Comtypes: A Python module that provides access to Windows COM and .NET components.
Screen-Brightness-Control: A Python module for controlling the brightness of the screen on Windows, Linux, and macOS.

Detecting which Fingure is Up and Performing the particular Mouse Function

Over here we are detecting which finger is Up using the tip ID of the respective finger that we found using the MideaPipe and the respective figure that we found using the Mediapipe and the respective coordinates of the fingers that are up, according to that we found using the MediaPipe and the respective co-coordinates of the figures that are up and according to that the particular mouse function is performed.

Mouse Functions depending on the Hand Gestures and Hand Tip Detection. Using Computer Vision for the mouse cursor moving around the system window. If the index fingure is up with tip Id = 1 or both the index finger with tip Id = 1 and the middle finger with tip Id =2 are up, the mouse cursor is made to move around the window of the computer using the AutoPy package of Python.
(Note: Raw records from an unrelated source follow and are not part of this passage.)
Definition og_image (url : string) : element :=
  {| attr_content := Some url; attr_src := None;
     stripped_text := EmptyString |}.

(** A page whose [og:image] is a path on the site and whose
    descriptions are all short. *)
Definition story_page : page :=
  {| status_code := 200;
     select_one := fun selector =>
       if (selector =? hd EmptyString image_selectors)%string
       then Some (og_image "/db/PICTURES/CMS/1/Match.JPG")
       else None |}.

Definition site (url : string) : option page :=
  if (url =? "https://a.example/0")%string then Some story_page
  else if (url =? "https://a.example/1")%string
       then Some {| status_code := 404; select_one := fun _ => None |}
       else None.

End Pages.
(* ================================================================== *)
(** ** Properties of the scheduler *)

Module SchedulerFacts.
Import Datetime Scheduler Fixtures.

Ltac unfold_units :=
  unfold us_per_day, us_per_hour, us_per_minute, us_per_second in *.

Lemma should_run_task_split tk utcnow :
  should_run_task tk utcnow =
  match within_tolerance tk utcnow with
  | Some tol => Some (tol && spacing_met tk utcnow)
  | None => None
  end.
Proof.
  unfold should_run_task, within_tolerance, spacing_met.
  destruct (replace_hm _ _ _) as [task_time|]; [|reflexivity].
  cbv zeta.
  destruct (total_seconds_gt _ 120); cbn [negb andb]; [reflexivity|].
  destruct (last_run tk) as [lr|]; [|reflexivity].
  destruct (total_seconds_lt _ _); reflexivity.
Qed.

Lemma trunc_minute_mod dt : trunc_minute dt mod us_per_minute = 0.
Proof.
  unfold trunc_minute. unfold_units.
  Z.div_mod_to_equations. lia.
Qed.

Lemma minute_of_day_trunc dt :
  trunc_minute dt - trunc_minute dt / us_per_day * us_per_day
  = minute_of_day dt * us_per_minute.
Proof.
  unfold trunc_minute, minute_of_day. unfold_units.
  Z.div_mod_to_equations. lia.
Qed.

Lemma minute_of_day_in_minute d h m dt :
  0 <= h <= 23 -> 0 <= m <= 59 -> in_minute d h m dt ->
  minute_of_day dt = 60 * h + m.
Proof.
  unfold in_minute, minute_of_day, at_time. unfold_units. intros.
  Z.div_mod_to_equations. lia.
Qed.

Lemma trunc_minute_in_minute d h m dt :
  in_minute d h m dt -> trunc_minute dt = at_time d h m 0.
Proof.
  unfold in_minute, trunc_minute, at_time. unfold_units. intros.
  Z.div_mod_to_equations. lia.
Qed.

Lemma trunc_minute_le dt : trunc_minute dt <= dt.
Proof.
  unfold trunc_minute. unfold_units. Z.div_mod_to_equations. lia.
Qed.

(** The tolerance test, for a schedule on the clock: the clock reading of
    [utcnow], in whole minutes of its own day, is at most two minutes from
    the schedule. *)
Lemma within_tolerance_spec tk utcnow :
  0 <= hour (sched tk) <= 23 -> 0 <= minute (sched tk) <= 59 ->
  within_tolerance tk utcnow =
  Some (Z.abs (minute_of_day utcnow
               - (60 * hour (sched tk) + minute (sched tk))) <=? 2).
Proof.
  intros Hh Hm. unfold within_tolerance, replace_hm.
  replace ((0 <=? hour (sched tk)) && (hour (sched tk) <=? 23)
           && (0 <=? minute (sched tk)) && (minute (sched tk) <=? 59))
    with true
    by (symmetry; rewrite !andb_true_iff, !Z.leb_le; lia).
  cbv zeta. f_equal.
  rewrite trunc_minute_mod.
  pose proof (minute_of_day_trunc utcnow) as E.
  unfold total_seconds_gt.
  set (now := trunc_minute utcnow) in *.
  set (mod_ := minute_of_day utcnow) in *.
  set (h := hour (sched tk)) in *. set (m := minute (sched tk)) in *.
  replace (now - (now / us_per_day * us_per_day + h * us_per_hour
                  + m * us_per_minute + 0))
    with ((mod_ - (60 * h + m)) * us_per_minute)
    by (unfold us_per_hour; lia).
  unfold_units.
  destruct (Z.leb_spec (Z.abs (mod_ - (60 * h + m))) 2);
    destruct (Z.ltb_spec (120 * 1000000)
                (Z.abs ((mod_ - (60 * h + m)) * (60 * 1000000))));
    cbn [negb]; try reflexivity; exfalso; lia.
Qed.


Lemma should_run_task_spec tk utcnow :
  0 <= hour (sched tk) <= 23 -> 0 <= minute (sched tk) <= 59 ->
  should_run_task tk utcnow =
  Some ((Z.abs (minute_of_day utcnow
                - (60 * hour (sched tk) + minute (sched tk))) <=? 2)
        && spacing_met tk utcnow).
Proof.
  intros Hh Hm. rewrite should_run_task_split.
  rewrite within_tolerance_spec by assumption. reflexivity.
Qed.

(** The window is laid on the date of [utcnow]: the task of midnight is
    not in its window in the last minutes of the day before. *)
Lemma midnight_window_same_day tk utcnow d m :
  sched tk = {| hour := 0; minute := 0 |} ->
  58 <= m <= 59 -> in_minute d 23 m utcnow ->
  should_run_task tk utcnow = Some false.
Proof.
  intros Hs Hm Hin.
  rewrite should_run_task_spec by (rewrite Hs; cbn; lia).
  rewrite (minute_of_day_in_minute d 23 m) by (assumption || lia).
  rewrite Hs; cbn [hour minute sched].
  replace (Z.abs (60 * 23 + m - (60 * 0 + 0)) <=? 2) with false
    by (symmetry; apply Z.leb_gt; lia).
  reflexivity.
Qed.

(** C1, at midnight.  The task seeded for hour 0 has never run.  At 23:58
    and at 23:59, two minutes and one minute before its schedule, the
    check answers that it is not due; it is due at 00:00, 00:01 and
    00:02.  The task seeded for hour 1 is due from 00:58 on. *)
Lemma midnight_task_window :
  at_time 19001 0 0 0 - at_time 19000 23 59 0 = 60 * us_per_second
  /\ should_run_task (Mongo.hourly_task 0) (at_time 19000 23 58 0)
     = Some false
  /\ should_run_task (Mongo.hourly_task 0) (at_time 19000 23 59 0)
     = Some false
  /\ should_run_task (Mongo.hourly_task 0) (at_time 19001 0 0 0)
     = Some true
  /\ should_run_task (Mongo.hourly_task 0) (at_time 19001 0 2 0)
     = Some true
  /\ should_run_task (Mongo.hourly_task 1) (at_time 19001 0 58 0)
     = Some true.
Proof. vm_compute. repeat split. Qed.

(** The window as the code lays it.  A task scheduled at [H]:00 passes
    the tolerance test at the current time [utcnow], truncated to whole
    minutes, exactly when the clock reading of [utcnow] is at most two
    minutes from [H]:00 of its own day, and it is due exactly when it
    moreover meets the minimum spacing.  A task scheduled at 10:00 that
    meets the minimum spacing is due throughout the minutes 09:59, 10:00,
    10:01 and 10:02, and no task scheduled at 10:00 is due in the minutes
    09:55 and 10:05. *)
Theorem due_within_two_minutes tk utcnow H :
  0 <= H <= 23 ->
  sched tk = {| hour := H; minute := 0 |} ->
  within_tolerance tk utcnow
    = Some (Z.abs (minute_of_day utcnow - 60 * H) <=? 2)
  /\ should_run_task tk utcnow
    = Some ((Z.abs (minute_of_day utcnow - 60 * H) <=? 2)
            && spacing_met tk utcnow)
  /\ (H = 10 ->
      forall d h m, in_minute d h m utcnow ->
        (In (h, m) [(9, 59); (10, 0); (10, 1); (10, 2)] ->
         should_run_task tk utcnow = Some (spacing_met tk utcnow))
        /\ (In (h, m) [(9, 55); (10, 5)] ->
            should_run_task tk utcnow = Some false)).
Proof.
  intros HH Hs.
  assert (Hh : 0 <= hour (sched tk) <= 23) by (rewrite Hs; cbn; lia).
  assert (Hm : 0 <= minute (sched tk) <= 59) by (rewrite Hs; cbn; lia).
  pose proof (within_tolerance_spec tk utcnow Hh Hm) as Htol.
  pose proof (should_run_task_spec tk utcnow Hh Hm) as Hrun.
  rewrite Hs in Htol, Hrun; cbn [hour minute] in Htol, Hrun.
  rewrite Z.add_0_r in Htol, Hrun.
  split; [exact Htol|]. split; [exact Hrun|].
  intros -> d h m Hin. rewrite Hrun.
  split; intros Hcase; cbn [In] in Hcase;
    repeat (destruct Hcase as [Hcase|Hcase]; [inversion Hcase; subst h m|]);
    try contradiction;
    (pose proof (fun a b => minute_of_day_in_minute d _ _ utcnow a b Hin)
       as E; rewrite E by lia; reflexivity).
Qed.

Lemma due_within_two_minutes_witness :
  0 <= 10 <= 23
  /\ should_run_task (task_at "cricket_news_hour_10" 10 0 None)
       (at_time 19000 9 59 30) = Some true.
Proof.
  split; [lia|].
  destruct (due_within_two_minutes
              (task_at "cricket_news_hour_10" 10 0 None)
              (at_time 19000 9 59 30) 10 ltac:(lia) eq_refl)
    as (_ & H & _).
  rewrite H. reflexivity.
Defined.

(** C2. For a task whose last run is recorded, the check does not pass
    while the time since the last run, taken from the clock or from the
    clock truncated to the minute as the code takes it, is below the
    minimum spacing, which is 23 hours when the name contains [cleanup]
    and 50 minutes otherwise.  A task of the hourly class last run at 10:00 is not due
    in the minute 10:45, and in the minute 10:51 it is due exactly when
    that minute lies in its tolerance window. *)
Theorem min_spacing_blocks tk utcnow lr :
  last_run tk = Some lr ->
  (elapsed utcnow lr < min_interval (name tk) * us_per_second ->
   should_run_task tk utcnow <> Some true)
  /\ (elapsed (trunc_minute utcnow) lr
      < min_interval (name tk) * us_per_second ->
      should_run_task tk utcnow <> Some true)
  /\ min_interval (name tk) * us_per_second
     = (if Py.contains "cleanup" (name tk)
        then 23 * us_per_hour else 50 * us_per_minute)
  /\ (Py.contains "cleanup" (name tk) = false ->
      forall d, lr = at_time d 10 0 0 ->
        (in_minute d 10 45 utcnow ->
         should_run_task tk utcnow <> Some true)
        /\ (in_minute d 10 51 utcnow ->
            should_run_task tk utcnow = within_tolerance tk utcnow)).
Proof.
  intros Hlr.
  assert (Hblock : trunc_minute utcnow - lr
                   < min_interval (name tk) * us_per_second ->
                   should_run_task tk utcnow <> Some true).
  { intros Hlt. rewrite should_run_task_split.
    destruct (within_tolerance tk utcnow) as [tol|]; [|discriminate].
    unfold spacing_met. rewrite Hlr. unfold total_seconds_lt.
    replace (trunc_minute utcnow - lr
             <? min_interval (name tk) * us_per_second) with true
      by (symmetry; apply Z.ltb_lt; exact Hlt).
    cbn [negb]. rewrite andb_false_r. discriminate. }
  split; [|split; [|split]].
  - intros Hlt. apply Hblock. unfold elapsed in Hlt.
    pose proof (trunc_minute_le utcnow). lia.
  - exact Hblock.
  - unfold min_interval. unfold_units.
    destruct (Py.contains "cleanup" (name tk)); reflexivity.
  - intros Hname d -> . split; intros Hin.
    + apply Hblock. rewrite (trunc_minute_in_minute _ _ _ _ Hin).
      unfold min_interval. rewrite Hname.
      unfold at_time. unfold_units. lia.
    + rewrite should_run_task_split.
      destruct (within_tolerance tk utcnow) as [tol|]; [|reflexivity].
      unfold spacing_met. rewrite Hlr. unfold total_seconds_lt.
      rewrite (trunc_minute_in_minute _ _ _ _ Hin).
      unfold min_interval. rewrite Hname.
      replace (at_time d 10 51 0 - at_time d 10 0 0
               <? 50 * 60 * us_per_second) with false
        by (symmetry; apply Z.ltb_ge; unfold at_time; unfold_units; lia).
      cbn [negb]. rewrite andb_true_r. reflexivity.
Qed.

Lemma min_spacing_blocks_witness :
  should_run_task
    (task_at "cricket_news_hour_10" 10 51 (Some (at_time 19000 10 0 0)))
    (at_time 19000 10 45 0) <> Some true
  /\ should_run_task
       (task_at "cricket_news_hour_10" 10 51 (Some (at_time 19000 10 0 0)))
       (at_time 19000 10 51 0) = Some true.
Proof.
  destruct (min_spacing_blocks
              (task_at "cricket_news_hour_10" 10 51
                       (Some (at_time 19000 10 0 0)))
              (at_time 19000 10 45 0) (at_time 19000 10 0 0) eq_refl)
    as (H & _).
  split.
  - apply H. vm_compute. reflexivity.
  - vm_compute. reflexivity.
Defined.

Lemma seed_tasks_never_run :
  Forall (fun tk => last_run tk = None) Mongo.seed_tasks.
Proof.
  unfold Mongo.seed_tasks. apply Forall_app. split.
  - apply Forall_forall. intros tk Hin.
    apply in_map_iff in Hin. destruct Hin as (h & <- & _). reflexivity.
  - repeat constructor.
Qed.

(** C10. A task that has never run, as every task is when it is seeded,
    is due exactly when the current time passes the tolerance test: the
    spacing test is not made. *)
Theorem first_run_needs_window_only tk utcnow :
  last_run tk = None ->
  spacing_met tk utcnow = true
  /\ should_run_task tk utcnow = within_tolerance tk utcnow
  /\ (0 <= hour (sched tk) <= 23 -> 0 <= minute (sched tk) <= 59 ->
      should_run_task tk utcnow
      = Some (Z.abs (minute_of_day utcnow
                     - (60 * hour (sched tk) + minute (sched tk))) <=? 2))
  /\ Forall (fun seeded => last_run seeded = None) Mongo.seed_tasks.
Proof.
  intros Hlr.
  assert (Hsp : spacing_met tk utcnow = true)
    by (unfold spacing_met; rewrite Hlr; reflexivity).
  assert (Hrun : should_run_task tk utcnow = within_tolerance tk utcnow).
  { rewrite should_run_task_split, Hsp.
    destruct (within_tolerance tk utcnow) as [tol|]; [|reflexivity].
    rewrite andb_true_r. reflexivity. }
  repeat split; try assumption.
  - intros Hh Hm. rewrite Hrun. apply within_tolerance_spec; assumption.
  - apply seed_tasks_never_run.
Qed.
Co-ordinates or landmarks in the hand using Mediapipe

Flow Chart of AI Virtual Mouse

Flow Chart

How to set up and run AI Virtual Mouse

Pre requisiretes: Check Python Version – (3.6 or 3.8.5) must be installed in your system. You need to install Anaconda dIstribution in your system. Refer to this article:

How to Install Anaconda on Windows?

How to install Anaconda on Linux?

How to Install Anaconda on MacOS?

Set the project file using Pycham and follow the steps mentioned below:

Step 1: Add a file at path folder_name/requirements.txt

pyautogui==0.9.53
opencv-python==4.5.3.56
mediapipe==0.8.6.2
comtypes==1.1.10
pycaw==20181226
screen-brightness-control==0.9.0

Step 2:

conda create --name gest python=3.8.5

Step 3:

conda activate gest

Step 4:

pip install -r requirements.txt

Step 5: cd src

python Virtual_Mouse.py(run the saved file )

Error correction if any error similar

pip install opencv-python==4.5.5.64

python.exe -m pip install --upgrade pip

pip install opencv-python==4.5.5.64

DescriptorsError: It cannot not be created directly. If this call came from a _pb2.py file, your generated code is outdated and must be regenerated with protoc >= 3.19.0.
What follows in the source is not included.